- [PROBLEM DETAILS]
Working from the entries below, give again each line from the first through the one containing "JStr s => s", exactly and with nothing else.

- [LISTED ENTRIES]

(** * dentabase: restoring the document store from a snapshot

    A shallow embedding of [loadBackup] and [getTimestamp] of the
    backup script, in its two revisions ([src/scripts/backup.js] and
    the one with update detection), followed by the properties of the
    restore reconciliation that the specification states.  A document
    is an object of structured values; the file system, the console and
    the store are seen through the calls that the script makes on
    them. *)

From Stdlib Require Import List String Ascii ZArith Bool Lia.
From Stdlib Require Import Decimal DecimalString DecimalZ.
Import ListNotations.

Local Open Scope list_scope.
Local Open Scope string_scope.

(* ================================================================== *)
(** ** Structured values *)

(** The values of a document: null, booleans, numbers, strings, arrays
    and objects.  This is what [fs.readJson] returns, and what
    [find().toArray()] returns for a collection that holds no value of
    a store-native type (object id, date, binary).  Numbers are
    integers, which JavaScript prints in plain decimal digits as long
    as it holds them exactly; an object keeps its own enumerable keys
    in enumeration order. *)
#[warnings="-register-all"]
Inductive value : Type :=
| JNull
| JBool (b : bool)
| JNum (n : Z)
| JStr (s : string)
| JArr (l : list value)
| JObj (o : list (string * value)).

(** A document is an object. *)
Definition doc : Type := list (string * value).

(** Characters that cannot be written inside a literal. *)
Definition dquote : ascii := "034"%char.
Definition bslash : ascii := "092"%char.

Definition str1 (c : ascii) : string := String c EmptyString.

(** [String(n)] for an integer [n]. *)
Definition Number_toString (n : Z) : string :=
  NilZero.string_of_int (Z.to_int n).

(** [v.toString()] for a value that is neither null nor undefined.
    [Array.prototype.toString] joins with a comma and renders a null
    element as the empty string, which is the only way [JNull] is
    reached here. *)
Fixpoint toString (v : value) : string :=
  match v with
  | JNull => EmptyString
  | JBool b => if b then "true" else "false"
  | JNum n => Number_toString n
  | JStr s => s
  | JArr l => String.concat "," (map toString l)
  | JObj _ => "[object Object]"
  end.

(** *** JSON.stringify *)

Definition hexDigit (n : N) : ascii :=
  nth (N.to_nat n) (list_ascii_of_string "0123456789abcdef") "0"%char.

(** QuoteJSONString on one code unit. *)
Definition quoteChar (c : ascii) : string :=
  let n := N_of_ascii c in
  if (n =? 8)%N then String bslash "b"
  else if (n =? 9)%N then String bslash "t"
  else if (n =? 10)%N then String bslash "n"
  else if (n =? 12)%N then String bslash "f"
  else if (n =? 13)%N then String bslash "r"
  else if (n =? 34)%N then String bslash (str1 dquote)
  else if (n =? 92)%N then String bslash (str1 bslash)
  else if (n <? 32)%N then
    String bslash ("u00" ++ String (hexDigit (n / 16)) (str1 (hexDigit (n mod 16))))
  else str1 c.

Fixpoint quoteBody (s : string) : string :=
  match s with
  | EmptyString => EmptyString
  | String c s' => quoteChar c ++ quoteBody s'
  end.

Definition quote (s : string) : string :=
  String dquote (quoteBody s ++ str1 dquote).

(** [JSON.stringify(v)] without indentation. *)
Fixpoint JSON_stringify (v : value) : string :=
  match v with
  | JNull => "null"
  | JBool b => if b then "true" else "false"
  | JNum n => Number_toString n
  | JStr s => quote s
  | JArr l => "[" ++ String.concat "," (map JSON_stringify l) ++ "]"
  | JObj o =>
      "{" ++ String.concat ","
               (map (fun kv : string * value =>
                       let (k, x) := kv in
                       quote k ++ ":" ++ JSON_stringify x) o)
          ++ "}"
  end.

(** *** Documents *)

(** [d[k]]: [None] is [undefined]. *)
Definition getField (k : string) (d : doc) : option value :=
  match find (fun kv => fst kv =? k) d with
  | Some kv => Some (snd kv)
  | None => None
  end.

(** [doc._id] *)
Definition doc_id (d : doc) : option value := getField "_id" d.

(** [x?.toString()]: the optional chain stops on null and on
    undefined. *)
Definition optToString (x : option value) : option string :=
  match x with
  | None => None
  | Some JNull => None
  | Some v => Some (toString v)
  end.

(** [doc._id?.toString()] *)
Definition idString (d : doc) : option string := optToString (doc_id d).

(** [Boolean(x)] for [x] a string or undefined. *)
Definition Boolean (x : option string) : bool :=
  match x with
  | None => false
  | Some EmptyString => false
  | Some _ => true
  end.

(** [===] on strings-or-undefined. *)
Definition strictEq (x y : option string) : bool :=
  match x, y with
  | None, None => true
  | Some a, Some b => (a =? b)
  | _, _ => false
  end.

(** [ids.includes(x)] *)
Definition includes (ids : list (option string)) (x : option string) : bool :=
  existsb (fun y => strictEq y x) ids.

(** [data.map(doc => doc._id?.toString()).filter(Boolean)] *)
Definition idsOf (data : list doc) : list (option string) :=
  filter Boolean (map idString data).

(** [const { _id, ...fields } = doc] *)
Definition restFields (d : doc) : doc :=
  filter (fun kv => negb (fst kv =? "_id")) d.

(** [JSON.stringify(doc)] *)
Definition stringifyDoc (d : doc) : string := JSON_stringify (JObj d).

(* ================================================================== *)
(** ** Snapshot names *)

(** The fields of [new Date()] that [getTimestamp] reads, in local
    time; [getMonth] counts from zero. *)
Record LocalTime : Type := {
  getFullYear : Z;
  getMonth : Z;
  getDate : Z;
  getHours : Z;
  getMinutes : Z;
  getSeconds : Z
}.

Fixpoint repeatChar (n : nat) (c : ascii) : string :=
  match n with
  | O => EmptyString
  | S n' => String c (repeatChar n' c)
  end.

(** [s.padStart(n, c)] for a one-character filler. *)
Definition padStart (n : nat) (c : ascii) (s : string) : string :=
  repeatChar (n - String.length s) c ++ s.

- [TASK ANSWER]
(** * dentabase: restoring the document store from a snapshot

    A shallow embedding of [loadBackup] and [getTimestamp] of the
    backup script, in its two revisions ([src/scripts/backup.js] and
    the one with update detection), followed by the properties of the
    restore reconciliation that the specification states.  A document
    is an object of structured values; the file system, the console and
    the store are seen through the calls that the script makes on
    them. *)

From Stdlib Require Import List String Ascii ZArith Bool Lia.
From Stdlib Require Import Decimal DecimalString DecimalZ.
Import ListNotations.

Local Open Scope list_scope.
Local Open Scope string_scope.

(* ================================================================== *)
(** ** Structured values *)

(** The values of a document: null, booleans, numbers, strings, arrays
    and objects.  This is what [fs.readJson] returns, and what
    [find().toArray()] returns for a collection that holds no value of
    a store-native type (object id, date, binary).  Numbers are
    integers, which JavaScript prints in plain decimal digits as long
    as it holds them exactly; an object keeps its own enumerable keys
    in enumeration order. *)
#[warnings="-register-all"]
Inductive value : Type :=
| JNull
| JBool (b : bool)
| JNum (n : Z)
| JStr (s : string)
| JArr (l : list value)
| JObj (o : list (string * value)).

(** A document is an object. *)
Definition doc : Type := list (string * value).

(** Characters that cannot be written inside a literal. *)
Definition dquote : ascii := "034"%char.
Definition bslash : ascii := "092"%char.

Definition str1 (c : ascii) : string := String c EmptyString.

(** [String(n)] for an integer [n]. *)
Definition Number_toString (n : Z) : string :=
  NilZero.string_of_int (Z.to_int n).

(** [v.toString()] for a value that is neither null nor undefined.
    [Array.prototype.toString] joins with a comma and renders a null
    element as the empty string, which is the only way [JNull] is
    reached here. *)
Fixpoint toString (v : value) : string :=
  match v with
  | JNull => EmptyString
  | JBool b => if b then "true" else "false"
  | JNum n => Number_toString n
  | JStr s => s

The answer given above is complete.